Stored data
- - - - -

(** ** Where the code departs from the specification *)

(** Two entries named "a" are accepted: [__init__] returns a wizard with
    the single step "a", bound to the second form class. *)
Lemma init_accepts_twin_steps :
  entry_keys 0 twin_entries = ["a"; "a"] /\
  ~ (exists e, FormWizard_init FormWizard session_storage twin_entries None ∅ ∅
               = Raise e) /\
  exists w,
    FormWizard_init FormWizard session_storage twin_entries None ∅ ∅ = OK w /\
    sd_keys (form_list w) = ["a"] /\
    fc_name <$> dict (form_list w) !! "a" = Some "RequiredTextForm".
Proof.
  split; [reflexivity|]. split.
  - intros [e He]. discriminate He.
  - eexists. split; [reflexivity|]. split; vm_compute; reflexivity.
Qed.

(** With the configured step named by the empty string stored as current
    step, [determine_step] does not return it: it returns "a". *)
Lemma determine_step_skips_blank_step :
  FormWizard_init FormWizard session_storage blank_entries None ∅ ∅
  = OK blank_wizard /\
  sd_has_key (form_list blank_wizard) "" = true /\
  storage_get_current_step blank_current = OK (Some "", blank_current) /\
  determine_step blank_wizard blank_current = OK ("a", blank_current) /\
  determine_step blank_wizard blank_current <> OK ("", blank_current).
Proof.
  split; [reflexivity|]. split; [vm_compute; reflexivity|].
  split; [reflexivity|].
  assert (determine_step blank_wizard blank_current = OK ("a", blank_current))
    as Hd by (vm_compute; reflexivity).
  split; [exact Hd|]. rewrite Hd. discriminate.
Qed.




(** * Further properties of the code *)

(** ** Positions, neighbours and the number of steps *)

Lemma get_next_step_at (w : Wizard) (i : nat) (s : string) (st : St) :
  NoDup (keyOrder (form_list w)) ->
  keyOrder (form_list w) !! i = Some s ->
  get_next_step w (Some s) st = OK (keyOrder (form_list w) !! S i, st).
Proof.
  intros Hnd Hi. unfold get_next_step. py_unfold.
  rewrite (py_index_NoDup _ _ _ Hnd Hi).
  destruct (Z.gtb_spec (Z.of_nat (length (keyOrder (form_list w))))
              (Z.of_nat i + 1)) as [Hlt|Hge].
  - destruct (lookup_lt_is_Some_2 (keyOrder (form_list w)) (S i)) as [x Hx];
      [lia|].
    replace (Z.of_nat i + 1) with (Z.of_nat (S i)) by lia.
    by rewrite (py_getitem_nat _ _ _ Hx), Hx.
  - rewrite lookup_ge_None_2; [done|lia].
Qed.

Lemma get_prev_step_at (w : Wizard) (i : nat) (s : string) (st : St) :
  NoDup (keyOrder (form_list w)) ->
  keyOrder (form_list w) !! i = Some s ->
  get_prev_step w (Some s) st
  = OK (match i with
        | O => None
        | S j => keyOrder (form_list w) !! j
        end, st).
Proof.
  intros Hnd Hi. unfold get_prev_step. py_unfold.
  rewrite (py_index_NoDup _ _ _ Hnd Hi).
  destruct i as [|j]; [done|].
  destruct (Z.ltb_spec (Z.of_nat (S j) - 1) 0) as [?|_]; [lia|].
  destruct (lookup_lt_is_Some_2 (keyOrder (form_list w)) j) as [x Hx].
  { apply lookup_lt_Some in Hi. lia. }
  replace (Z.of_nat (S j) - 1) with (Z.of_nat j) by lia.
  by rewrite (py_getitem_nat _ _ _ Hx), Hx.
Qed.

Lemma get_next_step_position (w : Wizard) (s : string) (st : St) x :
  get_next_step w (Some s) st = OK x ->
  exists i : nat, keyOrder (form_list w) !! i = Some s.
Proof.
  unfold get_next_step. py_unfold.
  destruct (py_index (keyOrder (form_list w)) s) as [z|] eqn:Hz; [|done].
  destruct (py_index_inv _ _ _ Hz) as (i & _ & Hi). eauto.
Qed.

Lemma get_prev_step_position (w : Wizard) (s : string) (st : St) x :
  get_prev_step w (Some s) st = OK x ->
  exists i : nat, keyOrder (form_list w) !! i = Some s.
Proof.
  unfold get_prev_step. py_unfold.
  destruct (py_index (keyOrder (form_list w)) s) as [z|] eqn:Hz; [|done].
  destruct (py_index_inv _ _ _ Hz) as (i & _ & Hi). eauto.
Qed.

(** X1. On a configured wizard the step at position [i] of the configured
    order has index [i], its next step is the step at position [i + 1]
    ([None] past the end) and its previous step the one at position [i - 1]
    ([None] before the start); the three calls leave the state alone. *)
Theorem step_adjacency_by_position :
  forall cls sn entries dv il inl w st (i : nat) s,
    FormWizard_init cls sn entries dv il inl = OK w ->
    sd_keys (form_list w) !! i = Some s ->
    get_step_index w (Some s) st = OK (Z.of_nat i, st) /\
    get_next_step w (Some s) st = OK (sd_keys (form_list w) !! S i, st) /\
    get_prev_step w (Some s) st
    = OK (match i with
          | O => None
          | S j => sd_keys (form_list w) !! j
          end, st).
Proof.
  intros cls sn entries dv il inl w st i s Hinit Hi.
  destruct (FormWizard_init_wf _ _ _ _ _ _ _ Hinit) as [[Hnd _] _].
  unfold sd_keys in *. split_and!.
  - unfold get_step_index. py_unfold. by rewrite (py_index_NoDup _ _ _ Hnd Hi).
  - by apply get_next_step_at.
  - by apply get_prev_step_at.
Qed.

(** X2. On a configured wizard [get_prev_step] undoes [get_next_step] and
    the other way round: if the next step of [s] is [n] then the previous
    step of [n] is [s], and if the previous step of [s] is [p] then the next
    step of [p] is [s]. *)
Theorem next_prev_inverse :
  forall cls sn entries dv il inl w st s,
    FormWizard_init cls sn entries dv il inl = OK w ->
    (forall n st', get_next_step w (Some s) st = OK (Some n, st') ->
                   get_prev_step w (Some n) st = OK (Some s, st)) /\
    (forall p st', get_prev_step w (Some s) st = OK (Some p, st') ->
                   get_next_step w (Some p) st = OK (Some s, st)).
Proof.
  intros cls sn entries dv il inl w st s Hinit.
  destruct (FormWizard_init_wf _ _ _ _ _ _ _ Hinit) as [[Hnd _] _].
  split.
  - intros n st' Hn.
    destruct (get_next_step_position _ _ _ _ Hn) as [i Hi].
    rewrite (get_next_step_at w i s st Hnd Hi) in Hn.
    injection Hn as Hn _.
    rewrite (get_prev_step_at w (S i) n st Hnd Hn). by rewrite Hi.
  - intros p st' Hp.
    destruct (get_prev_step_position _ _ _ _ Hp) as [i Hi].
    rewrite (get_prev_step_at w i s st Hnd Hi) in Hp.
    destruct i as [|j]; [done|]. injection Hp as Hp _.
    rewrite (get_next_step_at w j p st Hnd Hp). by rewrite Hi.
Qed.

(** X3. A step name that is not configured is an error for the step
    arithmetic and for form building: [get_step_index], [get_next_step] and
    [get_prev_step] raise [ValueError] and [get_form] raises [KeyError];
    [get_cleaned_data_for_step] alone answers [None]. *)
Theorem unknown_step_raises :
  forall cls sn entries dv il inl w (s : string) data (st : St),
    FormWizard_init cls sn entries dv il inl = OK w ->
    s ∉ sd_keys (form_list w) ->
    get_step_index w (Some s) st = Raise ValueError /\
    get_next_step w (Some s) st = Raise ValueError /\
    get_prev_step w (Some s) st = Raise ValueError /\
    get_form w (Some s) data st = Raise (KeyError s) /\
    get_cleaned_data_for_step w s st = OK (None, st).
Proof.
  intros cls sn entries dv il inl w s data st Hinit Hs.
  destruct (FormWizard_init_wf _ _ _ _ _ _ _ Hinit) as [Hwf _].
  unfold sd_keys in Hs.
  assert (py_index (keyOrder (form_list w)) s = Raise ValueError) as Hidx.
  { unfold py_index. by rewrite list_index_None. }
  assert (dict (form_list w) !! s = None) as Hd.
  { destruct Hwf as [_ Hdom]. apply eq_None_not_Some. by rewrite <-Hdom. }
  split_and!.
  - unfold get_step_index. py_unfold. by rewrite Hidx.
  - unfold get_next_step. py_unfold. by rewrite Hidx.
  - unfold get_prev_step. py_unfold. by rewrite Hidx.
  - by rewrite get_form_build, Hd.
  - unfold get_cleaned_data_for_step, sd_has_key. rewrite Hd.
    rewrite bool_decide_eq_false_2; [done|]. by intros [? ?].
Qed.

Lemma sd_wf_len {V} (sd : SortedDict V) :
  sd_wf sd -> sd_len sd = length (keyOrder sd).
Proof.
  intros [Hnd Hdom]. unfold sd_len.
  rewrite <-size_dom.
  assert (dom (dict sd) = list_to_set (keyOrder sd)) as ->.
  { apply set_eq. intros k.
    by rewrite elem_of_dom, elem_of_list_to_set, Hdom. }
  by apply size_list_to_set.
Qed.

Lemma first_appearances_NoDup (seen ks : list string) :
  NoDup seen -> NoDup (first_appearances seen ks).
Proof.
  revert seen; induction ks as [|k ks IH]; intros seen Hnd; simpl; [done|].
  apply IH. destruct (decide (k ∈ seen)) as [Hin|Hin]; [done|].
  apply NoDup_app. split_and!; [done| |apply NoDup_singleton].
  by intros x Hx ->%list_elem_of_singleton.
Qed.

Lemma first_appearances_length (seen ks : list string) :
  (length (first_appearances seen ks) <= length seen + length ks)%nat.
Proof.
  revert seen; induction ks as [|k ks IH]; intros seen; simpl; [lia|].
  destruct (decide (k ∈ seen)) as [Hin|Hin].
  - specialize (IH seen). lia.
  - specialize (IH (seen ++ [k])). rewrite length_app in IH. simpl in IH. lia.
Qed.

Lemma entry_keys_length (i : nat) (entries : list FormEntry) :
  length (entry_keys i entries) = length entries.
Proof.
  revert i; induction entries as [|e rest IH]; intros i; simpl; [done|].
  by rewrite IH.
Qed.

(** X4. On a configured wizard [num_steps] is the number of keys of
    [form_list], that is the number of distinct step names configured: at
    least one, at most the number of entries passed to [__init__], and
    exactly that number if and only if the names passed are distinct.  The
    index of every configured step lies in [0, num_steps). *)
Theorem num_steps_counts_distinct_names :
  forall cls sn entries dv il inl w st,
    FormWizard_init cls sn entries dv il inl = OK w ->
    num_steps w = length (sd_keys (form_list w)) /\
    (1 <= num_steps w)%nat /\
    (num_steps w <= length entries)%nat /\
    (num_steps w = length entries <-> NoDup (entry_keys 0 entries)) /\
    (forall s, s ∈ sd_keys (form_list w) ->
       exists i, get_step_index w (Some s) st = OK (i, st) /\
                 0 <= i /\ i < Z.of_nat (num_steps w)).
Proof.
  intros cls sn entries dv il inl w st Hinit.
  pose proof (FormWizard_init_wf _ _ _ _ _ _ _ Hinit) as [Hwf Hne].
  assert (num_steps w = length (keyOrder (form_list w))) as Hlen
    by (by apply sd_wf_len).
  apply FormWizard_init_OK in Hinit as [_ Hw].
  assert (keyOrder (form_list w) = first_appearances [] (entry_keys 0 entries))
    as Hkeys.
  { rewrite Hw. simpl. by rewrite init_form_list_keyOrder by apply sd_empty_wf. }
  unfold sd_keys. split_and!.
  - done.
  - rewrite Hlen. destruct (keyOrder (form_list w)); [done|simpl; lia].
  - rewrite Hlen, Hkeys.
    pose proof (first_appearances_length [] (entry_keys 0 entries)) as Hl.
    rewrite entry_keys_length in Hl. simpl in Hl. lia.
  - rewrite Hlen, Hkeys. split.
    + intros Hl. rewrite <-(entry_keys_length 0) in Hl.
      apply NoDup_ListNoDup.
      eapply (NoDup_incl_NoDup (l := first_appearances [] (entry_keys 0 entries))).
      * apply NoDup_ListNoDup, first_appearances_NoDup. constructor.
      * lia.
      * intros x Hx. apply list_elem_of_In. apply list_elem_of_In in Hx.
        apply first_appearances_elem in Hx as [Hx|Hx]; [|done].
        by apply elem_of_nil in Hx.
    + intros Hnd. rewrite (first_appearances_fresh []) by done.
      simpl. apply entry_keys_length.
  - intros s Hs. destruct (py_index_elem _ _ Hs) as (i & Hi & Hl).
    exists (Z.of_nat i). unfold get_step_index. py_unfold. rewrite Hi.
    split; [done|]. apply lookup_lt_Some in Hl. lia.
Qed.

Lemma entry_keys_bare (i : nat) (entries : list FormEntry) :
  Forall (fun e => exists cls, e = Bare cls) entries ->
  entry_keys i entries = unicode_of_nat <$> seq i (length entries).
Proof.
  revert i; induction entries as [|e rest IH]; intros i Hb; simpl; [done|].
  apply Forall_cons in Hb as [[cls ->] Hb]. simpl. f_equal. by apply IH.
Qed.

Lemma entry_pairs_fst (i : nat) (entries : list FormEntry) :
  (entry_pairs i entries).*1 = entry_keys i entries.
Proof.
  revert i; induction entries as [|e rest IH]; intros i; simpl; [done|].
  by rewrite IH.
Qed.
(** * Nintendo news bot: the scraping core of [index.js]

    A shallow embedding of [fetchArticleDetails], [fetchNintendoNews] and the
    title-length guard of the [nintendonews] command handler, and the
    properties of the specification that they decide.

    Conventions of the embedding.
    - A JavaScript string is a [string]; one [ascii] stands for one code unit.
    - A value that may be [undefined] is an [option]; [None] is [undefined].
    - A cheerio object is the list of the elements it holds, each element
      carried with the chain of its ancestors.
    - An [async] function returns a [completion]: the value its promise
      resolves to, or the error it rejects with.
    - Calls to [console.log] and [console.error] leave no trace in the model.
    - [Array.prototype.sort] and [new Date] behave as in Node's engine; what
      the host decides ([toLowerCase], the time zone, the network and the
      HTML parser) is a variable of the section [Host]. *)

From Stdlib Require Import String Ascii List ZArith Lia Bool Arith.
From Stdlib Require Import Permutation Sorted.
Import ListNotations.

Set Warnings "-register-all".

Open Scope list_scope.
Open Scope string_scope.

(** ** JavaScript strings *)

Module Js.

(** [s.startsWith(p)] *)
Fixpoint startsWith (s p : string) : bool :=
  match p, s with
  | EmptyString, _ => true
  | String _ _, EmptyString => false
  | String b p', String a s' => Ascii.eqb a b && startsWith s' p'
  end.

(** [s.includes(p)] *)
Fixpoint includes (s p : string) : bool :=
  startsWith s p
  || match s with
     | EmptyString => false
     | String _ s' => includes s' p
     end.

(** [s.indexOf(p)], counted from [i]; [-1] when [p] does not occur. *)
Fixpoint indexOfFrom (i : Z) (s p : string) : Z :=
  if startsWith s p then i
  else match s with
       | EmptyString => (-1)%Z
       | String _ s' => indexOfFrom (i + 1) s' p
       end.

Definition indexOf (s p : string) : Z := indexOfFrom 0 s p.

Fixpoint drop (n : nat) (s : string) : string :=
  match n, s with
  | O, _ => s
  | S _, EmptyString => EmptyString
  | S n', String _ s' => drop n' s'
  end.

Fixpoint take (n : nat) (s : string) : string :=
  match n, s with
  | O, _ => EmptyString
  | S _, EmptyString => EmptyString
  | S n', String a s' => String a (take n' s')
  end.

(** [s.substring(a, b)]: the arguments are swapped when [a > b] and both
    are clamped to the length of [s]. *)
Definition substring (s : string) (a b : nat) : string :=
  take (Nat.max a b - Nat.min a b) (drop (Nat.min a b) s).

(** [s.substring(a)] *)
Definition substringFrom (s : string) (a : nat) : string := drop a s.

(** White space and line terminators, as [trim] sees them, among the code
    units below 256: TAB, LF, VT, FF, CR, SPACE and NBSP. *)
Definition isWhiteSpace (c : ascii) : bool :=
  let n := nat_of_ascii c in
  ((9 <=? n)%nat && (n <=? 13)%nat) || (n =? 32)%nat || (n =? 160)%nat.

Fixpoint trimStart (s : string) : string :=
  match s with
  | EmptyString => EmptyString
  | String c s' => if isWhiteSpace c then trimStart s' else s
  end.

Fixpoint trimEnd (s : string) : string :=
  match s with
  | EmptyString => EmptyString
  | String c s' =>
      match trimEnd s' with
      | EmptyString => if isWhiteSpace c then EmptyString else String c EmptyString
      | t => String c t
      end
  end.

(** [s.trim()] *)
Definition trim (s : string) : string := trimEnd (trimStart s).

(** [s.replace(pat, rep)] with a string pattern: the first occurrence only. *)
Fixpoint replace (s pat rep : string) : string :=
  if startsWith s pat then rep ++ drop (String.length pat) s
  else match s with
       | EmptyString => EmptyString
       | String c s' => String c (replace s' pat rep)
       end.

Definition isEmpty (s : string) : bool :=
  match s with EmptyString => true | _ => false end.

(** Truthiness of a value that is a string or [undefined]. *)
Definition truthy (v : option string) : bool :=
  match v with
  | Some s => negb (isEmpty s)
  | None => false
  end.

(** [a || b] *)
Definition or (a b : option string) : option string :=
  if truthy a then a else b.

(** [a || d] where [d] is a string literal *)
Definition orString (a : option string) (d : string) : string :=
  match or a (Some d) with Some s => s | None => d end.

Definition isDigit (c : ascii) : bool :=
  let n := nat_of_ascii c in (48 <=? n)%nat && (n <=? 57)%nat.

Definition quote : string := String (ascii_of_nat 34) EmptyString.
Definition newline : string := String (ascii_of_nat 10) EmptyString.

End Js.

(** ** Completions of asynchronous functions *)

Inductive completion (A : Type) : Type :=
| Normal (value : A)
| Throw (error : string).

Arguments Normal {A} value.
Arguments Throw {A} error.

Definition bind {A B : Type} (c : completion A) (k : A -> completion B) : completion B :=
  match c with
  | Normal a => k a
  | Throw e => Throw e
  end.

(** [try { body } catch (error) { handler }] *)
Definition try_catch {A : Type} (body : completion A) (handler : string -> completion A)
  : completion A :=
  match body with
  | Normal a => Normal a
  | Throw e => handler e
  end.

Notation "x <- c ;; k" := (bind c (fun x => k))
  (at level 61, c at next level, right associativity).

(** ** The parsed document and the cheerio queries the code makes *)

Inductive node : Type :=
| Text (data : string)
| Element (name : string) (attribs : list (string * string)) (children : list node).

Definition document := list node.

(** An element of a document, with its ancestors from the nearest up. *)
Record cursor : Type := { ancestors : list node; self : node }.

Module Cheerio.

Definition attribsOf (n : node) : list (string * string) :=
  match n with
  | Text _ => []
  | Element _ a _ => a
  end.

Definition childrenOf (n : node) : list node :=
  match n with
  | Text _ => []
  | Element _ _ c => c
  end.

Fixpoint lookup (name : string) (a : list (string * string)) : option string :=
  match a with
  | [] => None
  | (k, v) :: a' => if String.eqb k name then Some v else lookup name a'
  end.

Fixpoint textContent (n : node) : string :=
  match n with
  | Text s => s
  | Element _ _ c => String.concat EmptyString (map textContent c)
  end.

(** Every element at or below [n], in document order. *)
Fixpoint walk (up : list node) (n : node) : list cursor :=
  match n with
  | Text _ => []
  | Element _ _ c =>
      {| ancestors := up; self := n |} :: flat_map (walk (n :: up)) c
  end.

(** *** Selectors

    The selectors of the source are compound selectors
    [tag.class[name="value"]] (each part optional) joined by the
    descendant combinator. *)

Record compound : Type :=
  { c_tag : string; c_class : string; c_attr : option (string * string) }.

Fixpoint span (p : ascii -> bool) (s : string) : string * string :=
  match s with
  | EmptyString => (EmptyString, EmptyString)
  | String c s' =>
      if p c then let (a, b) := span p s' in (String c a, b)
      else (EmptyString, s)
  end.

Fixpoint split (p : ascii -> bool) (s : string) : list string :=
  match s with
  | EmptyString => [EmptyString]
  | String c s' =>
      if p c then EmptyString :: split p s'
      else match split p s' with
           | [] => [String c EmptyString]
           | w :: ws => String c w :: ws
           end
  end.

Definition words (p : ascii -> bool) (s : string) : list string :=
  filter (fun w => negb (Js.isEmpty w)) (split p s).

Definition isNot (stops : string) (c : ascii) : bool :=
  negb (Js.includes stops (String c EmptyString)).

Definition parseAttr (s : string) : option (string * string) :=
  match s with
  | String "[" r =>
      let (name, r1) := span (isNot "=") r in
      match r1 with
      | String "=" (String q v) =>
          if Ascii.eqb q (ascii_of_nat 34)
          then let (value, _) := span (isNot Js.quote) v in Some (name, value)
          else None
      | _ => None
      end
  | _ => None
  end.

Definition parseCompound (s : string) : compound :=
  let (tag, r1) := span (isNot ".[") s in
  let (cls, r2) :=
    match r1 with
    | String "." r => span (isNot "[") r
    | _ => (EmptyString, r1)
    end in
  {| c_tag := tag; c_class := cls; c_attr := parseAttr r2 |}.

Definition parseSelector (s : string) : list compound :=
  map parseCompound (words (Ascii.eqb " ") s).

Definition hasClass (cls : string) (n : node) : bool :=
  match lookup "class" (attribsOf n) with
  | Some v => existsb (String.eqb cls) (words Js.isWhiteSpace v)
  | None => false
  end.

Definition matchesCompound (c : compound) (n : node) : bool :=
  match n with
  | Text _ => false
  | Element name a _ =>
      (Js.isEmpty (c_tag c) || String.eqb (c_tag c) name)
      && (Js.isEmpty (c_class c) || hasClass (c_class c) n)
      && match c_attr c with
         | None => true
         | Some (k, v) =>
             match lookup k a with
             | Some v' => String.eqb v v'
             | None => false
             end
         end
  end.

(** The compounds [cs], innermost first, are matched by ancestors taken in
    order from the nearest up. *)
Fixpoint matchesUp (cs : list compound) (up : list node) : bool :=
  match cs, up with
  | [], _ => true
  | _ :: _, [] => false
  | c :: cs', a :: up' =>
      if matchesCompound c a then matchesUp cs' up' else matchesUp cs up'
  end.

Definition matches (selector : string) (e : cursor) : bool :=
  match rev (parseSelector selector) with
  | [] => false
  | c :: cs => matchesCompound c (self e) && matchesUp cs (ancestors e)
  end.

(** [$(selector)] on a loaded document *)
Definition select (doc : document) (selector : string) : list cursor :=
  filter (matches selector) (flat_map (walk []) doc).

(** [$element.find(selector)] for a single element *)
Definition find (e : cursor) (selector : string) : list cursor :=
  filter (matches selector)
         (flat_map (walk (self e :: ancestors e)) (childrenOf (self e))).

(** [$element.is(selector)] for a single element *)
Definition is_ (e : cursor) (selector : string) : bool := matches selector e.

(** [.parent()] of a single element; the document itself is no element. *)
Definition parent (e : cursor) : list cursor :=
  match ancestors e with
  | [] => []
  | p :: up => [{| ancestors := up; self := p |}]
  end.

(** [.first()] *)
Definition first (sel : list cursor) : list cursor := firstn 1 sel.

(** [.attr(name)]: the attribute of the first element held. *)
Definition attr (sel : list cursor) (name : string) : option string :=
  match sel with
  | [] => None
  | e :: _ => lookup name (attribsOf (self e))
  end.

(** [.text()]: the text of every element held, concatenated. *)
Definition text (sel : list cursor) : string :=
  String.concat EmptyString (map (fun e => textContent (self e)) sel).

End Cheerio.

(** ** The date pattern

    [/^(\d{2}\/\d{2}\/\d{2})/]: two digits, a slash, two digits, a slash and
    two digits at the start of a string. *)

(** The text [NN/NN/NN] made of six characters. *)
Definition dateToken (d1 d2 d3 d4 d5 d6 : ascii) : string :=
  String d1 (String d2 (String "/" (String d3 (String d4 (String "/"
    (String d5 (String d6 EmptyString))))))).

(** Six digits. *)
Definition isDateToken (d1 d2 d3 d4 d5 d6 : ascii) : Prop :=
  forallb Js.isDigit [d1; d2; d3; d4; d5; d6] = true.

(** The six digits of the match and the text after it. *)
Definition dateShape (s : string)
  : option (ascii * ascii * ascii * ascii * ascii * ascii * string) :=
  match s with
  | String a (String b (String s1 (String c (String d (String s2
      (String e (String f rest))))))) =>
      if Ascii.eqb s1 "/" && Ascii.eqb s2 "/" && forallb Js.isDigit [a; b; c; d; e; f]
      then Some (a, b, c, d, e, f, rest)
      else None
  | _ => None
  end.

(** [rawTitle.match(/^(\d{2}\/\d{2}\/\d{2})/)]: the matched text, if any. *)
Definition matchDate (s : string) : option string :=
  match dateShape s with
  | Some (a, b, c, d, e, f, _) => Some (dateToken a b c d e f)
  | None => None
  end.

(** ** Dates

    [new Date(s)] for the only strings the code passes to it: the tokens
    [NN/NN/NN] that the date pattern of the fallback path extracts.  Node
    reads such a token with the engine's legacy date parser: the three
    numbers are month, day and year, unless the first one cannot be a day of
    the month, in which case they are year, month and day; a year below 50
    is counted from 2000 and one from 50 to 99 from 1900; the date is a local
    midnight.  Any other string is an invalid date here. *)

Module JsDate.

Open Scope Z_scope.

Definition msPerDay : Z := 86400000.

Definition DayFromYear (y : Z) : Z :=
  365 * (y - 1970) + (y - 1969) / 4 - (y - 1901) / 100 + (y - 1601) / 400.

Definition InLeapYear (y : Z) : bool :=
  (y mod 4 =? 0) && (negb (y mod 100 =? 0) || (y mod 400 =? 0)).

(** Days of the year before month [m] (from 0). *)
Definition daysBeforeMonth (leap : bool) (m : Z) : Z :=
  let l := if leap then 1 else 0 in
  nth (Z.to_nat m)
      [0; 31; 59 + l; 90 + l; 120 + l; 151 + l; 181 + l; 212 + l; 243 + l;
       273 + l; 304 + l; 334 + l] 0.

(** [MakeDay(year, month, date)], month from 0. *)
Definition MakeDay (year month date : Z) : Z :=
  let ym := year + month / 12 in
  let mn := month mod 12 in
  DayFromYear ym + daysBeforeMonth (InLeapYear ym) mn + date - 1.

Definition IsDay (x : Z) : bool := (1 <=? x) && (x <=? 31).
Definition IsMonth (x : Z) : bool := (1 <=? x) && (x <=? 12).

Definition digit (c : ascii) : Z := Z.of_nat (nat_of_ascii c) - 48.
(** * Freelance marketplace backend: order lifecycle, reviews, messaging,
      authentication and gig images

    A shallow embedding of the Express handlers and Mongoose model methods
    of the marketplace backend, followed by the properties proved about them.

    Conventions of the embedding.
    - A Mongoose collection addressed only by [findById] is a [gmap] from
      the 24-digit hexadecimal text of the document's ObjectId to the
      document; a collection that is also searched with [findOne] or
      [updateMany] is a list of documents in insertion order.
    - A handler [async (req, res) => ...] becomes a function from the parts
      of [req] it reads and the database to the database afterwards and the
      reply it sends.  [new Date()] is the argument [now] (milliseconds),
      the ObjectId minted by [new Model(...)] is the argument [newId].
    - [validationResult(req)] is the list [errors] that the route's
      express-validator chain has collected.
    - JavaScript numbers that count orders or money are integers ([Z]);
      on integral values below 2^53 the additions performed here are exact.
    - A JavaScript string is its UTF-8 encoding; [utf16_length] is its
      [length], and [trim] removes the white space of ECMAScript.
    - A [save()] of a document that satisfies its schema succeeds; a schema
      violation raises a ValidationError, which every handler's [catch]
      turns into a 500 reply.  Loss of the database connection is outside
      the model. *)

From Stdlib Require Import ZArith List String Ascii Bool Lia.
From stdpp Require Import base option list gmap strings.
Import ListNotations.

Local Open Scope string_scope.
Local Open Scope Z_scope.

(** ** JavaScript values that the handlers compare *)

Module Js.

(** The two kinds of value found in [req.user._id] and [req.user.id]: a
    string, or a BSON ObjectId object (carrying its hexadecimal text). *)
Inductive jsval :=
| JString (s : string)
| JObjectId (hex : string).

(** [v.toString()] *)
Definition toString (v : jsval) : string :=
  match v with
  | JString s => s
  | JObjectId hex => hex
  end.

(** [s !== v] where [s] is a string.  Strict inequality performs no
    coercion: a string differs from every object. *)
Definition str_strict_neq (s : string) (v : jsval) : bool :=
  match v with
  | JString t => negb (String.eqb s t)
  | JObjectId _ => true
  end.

- - - - -

Search the records for the string "values" and report each line that has it.

      on integral values below 2^53 the additions performed here are exact.
(** ** JavaScript values that the handlers compare *)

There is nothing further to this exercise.